The reason we hear about instant achievement is, well, it’s interesting. A story of consistent, small efforts accumulated over time just doesn’t have much story to it. There isn’t much to tell. So try telling other stories about compounding interest

We usually only hear about overnight success stories. The people who had a glimmer of a new idea, something new, something radical, something “disruptive.” And while most entrepreneurs believe there is no overnight success, only overnight recognition of decades of work, the reason we hear about instant achievement is, well, it’s interesting. A story of consistent, small efforts accumulated over time just doesn’t have much story to it. There isn’t much to tell.

Most people know the adage about the tortoise and the hare because they hear it as children. The plot line lasts about as long as a five year old’s attention span: roughly 2 minutes. Unfortunately for employers who want to encourage the consistent small efforts, the story lines aren’t as easy. In addition to running counter to the news cycle’s steady beat of overnight successes, plan sponsors and employers might run up against the other children’s story of the ant and the grasshopper. That would be the one where the ant saves all summer for the winter, while the grasshopper sings. Winter comes, the grasshopper is starving and the ant turns him away. Not a great ending and not one to inspire savings.

So how does a plan sponsor beat these stories? By using the same behavior that they want an employee to engage in: start small. Using simple examples, either published through the company newsletter or on flyers in gathering spaces, a plan sponsor can make the “small consistent effort works” story become more familiar.

The key to why even small amounts count, and can have a big impact on retirement readiness, comes down to compound interest. That concept seems complicated in concept. It’s best understood through examples. Explaining to employees that compound interest puts their money to work for them might get their attention, but to keep it, examples have to be relevant.  In other words, show the math on how compounding interest turns a small investment into something helpfulover a relevant time period.

Say an employee can only put aside $200 per month towards retirement, in two years, that $200 each month becomes a $5000 investment. Even if the employee stopped there, compounding the interest from year to year can transform the $5,000 investment into a $17,000 asset in 20 years, for a return of more than 50%.
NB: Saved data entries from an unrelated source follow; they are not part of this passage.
(** X4. Row identity across the tools: fix-missing-quantities,
    update-cell, clear-column and the download tool leave the sequence
    of row numbers of the current rows exactly as it was, and
    delete-rows leaves the sub-sequence of the numbers that were not
    listed.  No tool adds a row or renumbers one. *)
Theorem X4_tools_preserve_row_numbers :
  forall cm fn now rnd s,
    wfb s = true ->
    (forall dq targets,
       map rowNumber (current_rows (snd (fix_missing_quantities cm fn now rnd dq targets s)))
       = map rowNumber (current_rows s))
    /\ (forall rn field new,
          map rowNumber
            (current_rows (snd (update_cell_value cm fn now rnd rn field new s)))
          = map rowNumber (current_rows s))
    /\ (forall field,
          map rowNumber (current_rows (snd (clear_column cm fn now rnd field s)))
          = map rowNumber (current_rows s))
    /\ (forall notes,
          current_rows (snd (generate_corrected_download cm fn now rnd notes s))
          = current_rows s)
    /\ (forall rowNumbers,
          map rowNumber (current_rows (snd (delete_rows cm fn now rnd rowNumbers s)))
          = List.filter
              (fun n => negb (existsb (fun d => same_value_zero d n) rowNumbers))
              (map rowNumber (current_rows s))).
Proof.
  intros cm fn now rnd s Hwf.
  pose proof (wfb_current s Hwf) as Hcur.
  repeat apply conj.
  - intros dq targets.
    match goal with |- context [fix_missing_quantities _ _ _ _ ?d ?t _] =>
      destruct (map_rows
                  (apply_fix (map (default_fix d)
                     match t with
                     | Some given => given
                     | None => findMissingQuantities (current_rows s)
                     end))
                  (row_heap s) (array_at s (currentRows s))) as [heap' out] eqn:Em
    end.
    destruct (fix_state cm fn now rnd dq targets s heap' out Em) as (Hh & _ & _ & Ha & _).
    destruct (map_rows_spec _ _ _ _ _ Hcur Em) as (_ & _ & Hd).
    unfold current_rows at 1. rewrite Hh, Ha, Hd, map_map.
    apply map_ext. intros r. apply row_after_apply_fix_rowNumber.
  - intros rn field new.
    destruct (findIndex (fun r => num_eqb (rowNumber r) rn) (current_rows s))
      as [i|] eqn:Ei.
    + destruct (update_rows cm fn now rnd rn field new s i Hwf Ei) as (Hrows & _ & Hlt).
      rewrite Hrows.
      apply (map_insert_same rowNumber _ i _ (current_rows s !!! i)).
      * apply list_lookup_lookup_total_lt, Hlt.
      * destruct field; reflexivity.
    + unfold update_cell_value. unfold current_rows in Ei. rewrite Ei. reflexivity.
  - intros field.
    destruct (map_rows (clear_if_filled field) (row_heap s) (array_at s (currentRows s)))
      as [heap' out] eqn:Em.
    destruct (clear_state cm fn now rnd field s heap' out Em) as (Hh & _ & _ & Ha & _).
    destruct (map_rows_spec _ _ _ _ _ Hcur Em) as (_ & _ & Hd).
    unfold current_rows at 1. rewrite Hh, Ha, Hd, map_map.
    apply map_ext. intros r. apply row_after_clear_rowNumber.
  - intros notes.
    destruct (generate_state cm fn now rnd notes s) as (Hh & Ha & Hc & _).
    unfold current_rows, array_at. rewrite Hh, Ha, Hc. reflexivity.
  - intros rowNumbers.
    destruct (delete_rows_state cm fn now rnd rowNumbers s) as (Hh & _ & _ & Ha & _).
    unfold current_rows at 1. rewrite Hh, Ha.
    unfold current_rows, deref.
    rewrite (filter_map_comm rowNumber), (filter_map_comm (fun l => row_heap s !!! l)).
    reflexivity.
Qed.

Lemma X4_tools_preserve_row_numbers_witness :
  wfb example_session = true
  /\ map rowNumber
       (current_rows (snd (clear_column null_mapping None 0 [] f_quantity example_session)))
     = map rowNumber (current_rows example_session)
  /\ map rowNumber
       (current_rows (snd (delete_rows null_mapping None 0 [] [Fin 3 0; Fin 8 0]
                             example_session)))
     = [Fin 2 0; Fin 4 0].
Proof.
  split; [reflexivity|].
  destruct (X4_tools_preserve_row_numbers null_mapping None 0 [] example_session
              eq_refl) as (_ & _ & Hc & _ & Hd).
  split; [apply Hc|]. rewrite Hd. vm_compute. reflexivity.
Defined.

(** X5. Delete-rows keeps exactly the rows whose number is not listed,
    in their order; the reported count is the number of rows that were
    listed, so numbers absent from the data are passed over without an
    error; and one applied remediation and one stored remediation is
    recorded per requested number, whether or not a row carried it. *)
Theorem X5_delete_rows_removes_listed_rows :
  forall cm fn now rnd rowNumbers s,
    current_rows (snd (delete_rows cm fn now rnd rowNumbers s))
    = List.filter (fun r => negb (listed rowNumbers r)) (current_rows s)
    /\ deletedCount (fst (delete_rows cm fn now rnd rowNumbers s))
       = length (List.filter (listed rowNumbers) (current_rows s))
    /\ (length (current_rows (snd (delete_rows cm fn now rnd rowNumbers s)))
        + deletedCount (fst (delete_rows cm fn now rnd rowNumbers s)))%nat
       = length (current_rows s)
    /\ map fix_rowNumber (appliedRemediations (snd (delete_rows cm fn now rnd rowNumbers s)))
       = map fix_rowNumber (appliedRemediations s) ++ rowNumbers
    /\ map rem_rowNumber
         (download_remediations
            (delete_download (fst (delete_rows cm fn now rnd rowNumbers s))))
       = rowNumbers.
Proof.
  intros cm fn now rnd rowNumbers s.
  destruct (delete_rows_state cm fn now rnd rowNumbers s) as (Hh & _ & _ & Ha & Hc).
  assert (Hrows : current_rows (snd (delete_rows cm fn now rnd rowNumbers s))
                  = List.filter (fun r => negb (listed rowNumbers r)) (current_rows s)).
  { unfold current_rows at 1. rewrite Hh, Ha. unfold current_rows, deref.
    rewrite (filter_map_comm (fun l => row_heap s !!! l)). reflexivity. }
  assert (Hcount : deletedCount (fst (delete_rows cm fn now rnd rowNumbers s))
                   = length (List.filter (listed rowNumbers) (current_rows s))).
  { rewrite Hc.
    pose proof (filter_length_split (listed rowNumbers) (current_rows s)) as Hsplit.
    replace (length (array_at s (currentRows s))) with (length (current_rows s))
      by (unfold current_rows, deref; apply length_map).
    replace (length (List.filter (fun l => negb (listed rowNumbers (row_heap s !!! l)))
                       (array_at s (currentRows s))))
      with (length (List.filter (fun r => negb (listed rowNumbers r)) (current_rows s))).
    - lia.
    - unfold current_rows, deref.
      rewrite (filter_map_comm (fun l => row_heap s !!! l)), length_map. reflexivity. }
  split; [exact Hrows|]. split; [exact Hcount|].
  split.
  { rewrite Hrows, Hcount.
    pose proof (filter_length_split (listed rowNumbers) (current_rows s)). lia. }
  unfold delete_rows, store_current, storeFixedRows.
  cbn [fst snd appliedRemediations with_store assign_rows delete_download
       download_remediations].
  split.
  - rewrite map_app, map_map. cbn [fix_rowNumber]. rewrite map_id. reflexivity.
  - rewrite map_map. cbn [rem_rowNumber]. apply map_id.
Qed.

Lemma get_field_clear_other field g r :
  g <> field -> get_field (row_after (clear_if_filled field) r) g = get_field r g.
Proof.
  intros Hne. unfold row_after, clear_if_filled, clear_row.
  destruct (field_filled field r); [|reflexivity].
  destruct field, g; try reflexivity; congruence.
Qed.

Lemma filled_count_flag {A B : Type} (p : A -> bool) (l : list A) (x : B) :
  length (if (0 <? length (List.filter p l))%nat then [x] else [])
  = if existsb p l then 1%nat else 0%nat.
Proof.
  induction l as [|a l IH]; [reflexivity|].
  simpl. destruct (p a); [reflexivity|exact IH].
Qed.

(** X6. After clear-column no current row has the field filled, every
    other field of every row is what it was, the number of rows is the
    same, the reported count is the number of rows that had the field
    filled, and the applied remediations grow by one entry when that
    count is positive and by none otherwise. *)
Theorem X6_clear_column_empties_only_that_field :
  forall cm fn now rnd field s,
    wfb s = true ->
    forallb (fun r => negb (field_filled field r))
            (current_rows (snd (clear_column cm fn now rnd field s))) = true
    /\ (forall g, g <> field ->
          map (fun r => get_field r g)
              (current_rows (snd (clear_column cm fn now rnd field s)))
          = map (fun r => get_field r g) (current_rows s))
    /\ length (current_rows (snd (clear_column cm fn now rnd field s)))
       = length (current_rows s)
    /\ affectedCount (fst (clear_column cm fn now rnd field s))
       = length (List.filter (field_filled field) (current_rows s))
    /\ length (appliedRemediations (snd (clear_column cm fn now rnd field s)))
       = (length (appliedRemediations s)
          + if existsb (field_filled field) (current_rows s) then 1 else 0)%nat.
Proof.
  intros cm fn now rnd field s Hwf.
  pose proof (wfb_current s Hwf) as Hcur.
  destruct (map_rows (clear_if_filled field) (row_heap s) (array_at s (currentRows s)))
    as [heap' out] eqn:Em.
  destruct (clear_state cm fn now rnd field s heap' out Em)
    as (Hh & _ & _ & Ha & Hc & Hr).
  destruct (map_rows_spec _ _ _ _ _ Hcur Em) as (_ & _ & Hd).
  assert (Hrows : current_rows (snd (clear_column cm fn now rnd field s))
                  = map (row_after (clear_if_filled field)) (current_rows s)).
  { unfold current_rows at 1. rewrite Hh, Ha. exact Hd. }
  rewrite Hrows. repeat apply conj.
  - apply forallb_forall. intros r Hr'. apply in_map_iff in Hr' as [r0 [<- _]].
    rewrite row_after_clear_empty. reflexivity.
  - intros g Hg. rewrite map_map. apply map_ext. intros r.
    apply get_field_clear_other, Hg.
  - apply length_map.
  - exact Hc.
  - rewrite Hr, length_app. f_equal. apply filled_count_flag.
Qed.

Lemma X6_clear_column_empties_only_that_field_witness :
  wfb example_session = true
  /\ forallb (fun r => negb (field_filled f_quantity r))
       (current_rows (snd (clear_column null_mapping None 0 [] f_quantity example_session)))
     = true
  /\ affectedCount (fst (clear_column null_mapping None 0 [] f_quantity example_session))
     = 2%nat.
Proof.
  split; [reflexivity|].
  destruct (X6_clear_column_empties_only_that_field null_mapping None 0 [] f_quantity
              example_session eq_refl) as (Hempty & _ & _ & Hcount & _).
  split; [exact Hempty|rewrite Hcount; reflexivity].
Defined.

Lemma current_rows_lookup (s : Session) (i : nat) :
  (i < length (current_rows s))%nat ->
  row_heap s !!! (array_at s (currentRows s) !!! i) = current_rows s !!! i.
Proof.
  intros Hi. symmetry. unfold current_rows, deref in *. rewrite length_map in Hi.
  apply list_lookup_total_correct.
  rewrite list_lookup_fmap, (list_lookup_lookup_total_lt _ _ Hi). reflexivity.
Qed.

Lemma get_field_set_other field g r n v :
  g <> field ->
  get_field (if is_numeric field then set_number r field n else set_string r field v) g
  = get_field r g.
Proof. intros Hne. destruct field, g; try reflexivity; congruence. Qed.

Lemma get_field_set_same field r n v :
  get_field (if is_numeric field then set_number r field (Some n)
             else set_string r field v) field
  = if is_numeric field then VNum n else VStr v.
Proof. destruct field; reflexivity. Qed.

(** X7. A successful update-cell: when some current row carries the
    row number, the first such row (index [i]) is the one replaced.
    The result reports its old value of the field; afterwards that
    row keeps its row number, raw data and all other fields, and every
    other row is untouched.  The field itself holds the new value:
    for quantity and unit price the number given, or what
    [parseFloat] reads from the text given, stored even when that is
    NaN; for the other fields the text form.  This last part is
    stated for a text that reads as, or a number that is, a decimal
    of at most 15 significant digits in the range of doubles. *)
Theorem X7_update_cell_replaces_first_matching_row :
  forall cm fn now rnd rn field new s i,
    wfb s = true ->
    findIndex (fun r => num_eqb (rowNumber r) rn) (current_rows s) = Some i ->
    (exists msg d,
       fst (update_cell_value cm fn now rnd rn field new s)
       = UpdateDone rn field (get_field (current_rows s !!! i) field) new msg d)
    /\ (forall j y, (j < i)%nat -> current_rows s !! j = Some y ->
          num_eqb (rowNumber y) rn = false)
    /\ length (current_rows (snd (update_cell_value cm fn now rnd rn field new s)))
       = length (current_rows s)
    /\ (forall j, j <> i ->
          current_rows (snd (update_cell_value cm fn now rnd rn field new s)) !! j
          = current_rows s !! j)
    /\ exists row',
         current_rows (snd (update_cell_value cm fn now rnd rn field new s)) !! i
         = Some row'
         /\ (update_value_exact field new = true ->
             get_field row' field
             = (if is_numeric field then VNum (number_of_new new)
                else VStr (ToString (value_of_new new))))
         /\ (forall g, g <> field ->
               get_field row' g = get_field (current_rows s !!! i) g)
         /\ rowNumber row' = rowNumber (current_rows s !!! i)
         /\ rawData row' = rawData (current_rows s !!! i).
Proof.
  intros cm fn now rnd rn field new s i Hwf Hi.
  destruct (update_rows cm fn now rnd rn field new s i Hwf Hi) as (Hrows & _ & Hlt).
  destruct (update_state cm fn now rnd rn field new s i Hi)
    as (_ & _ & _ & _ & msg & d & Hres & _).
  rewrite (current_rows_lookup s i Hlt) in Hres.
  destruct (findIndex_some _ _ _ Hi) as (x & _ & _ & Hfirst).
  rewrite Hrows.
  split; [exists msg, d; exact Hres|].
  split; [exact Hfirst|].
  split; [apply length_insert|].
  split; [intros j Hj; apply list_lookup_insert_ne; congruence|].
  eexists. split; [apply list_lookup_insert_eq, Hlt|].
  split; [intros _; apply get_field_set_same|].
  split; [intros g Hg; apply get_field_set_other, Hg|].
  split; destruct field; reflexivity.
Qed.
If you want to show the math even further, try taking the money out of it and replacing it with something simple, like baby animals. Imagine you loan a farmer 100 ducks. Of those you give, the flock has five new babies. Now the flock you loaned is 105 ducks. Imagine the same thing happens each year, only instead of growing by 5 ducks each year, your flock grows by the same percentage of ducks. So in year two, the flock grows by 7 ducks instead of just 5 for a total of 112 ducks. Same thing in year three, this time moving to 10 ducks, for a total of 122 ducks. That’s a lot of ducks. And the visual of ducks growing and multiplying may be less stressful (and therefore more memorable) than dollars.

Another, less stressful way to show compounding interest may be to use your company’s charity or social responsibly plan. Instead of donating an amount to the charity you choose at the end of the year, try donating an amount that compounds each month, and including that information in the company newsletter or flyer. By following along, employees can see how compound interest can have a big impact, even on a small amount of money. And by taking it out of the retirement context, employees may again feel slightly less stressed about the topic and more ready to receive the information about compounding interest.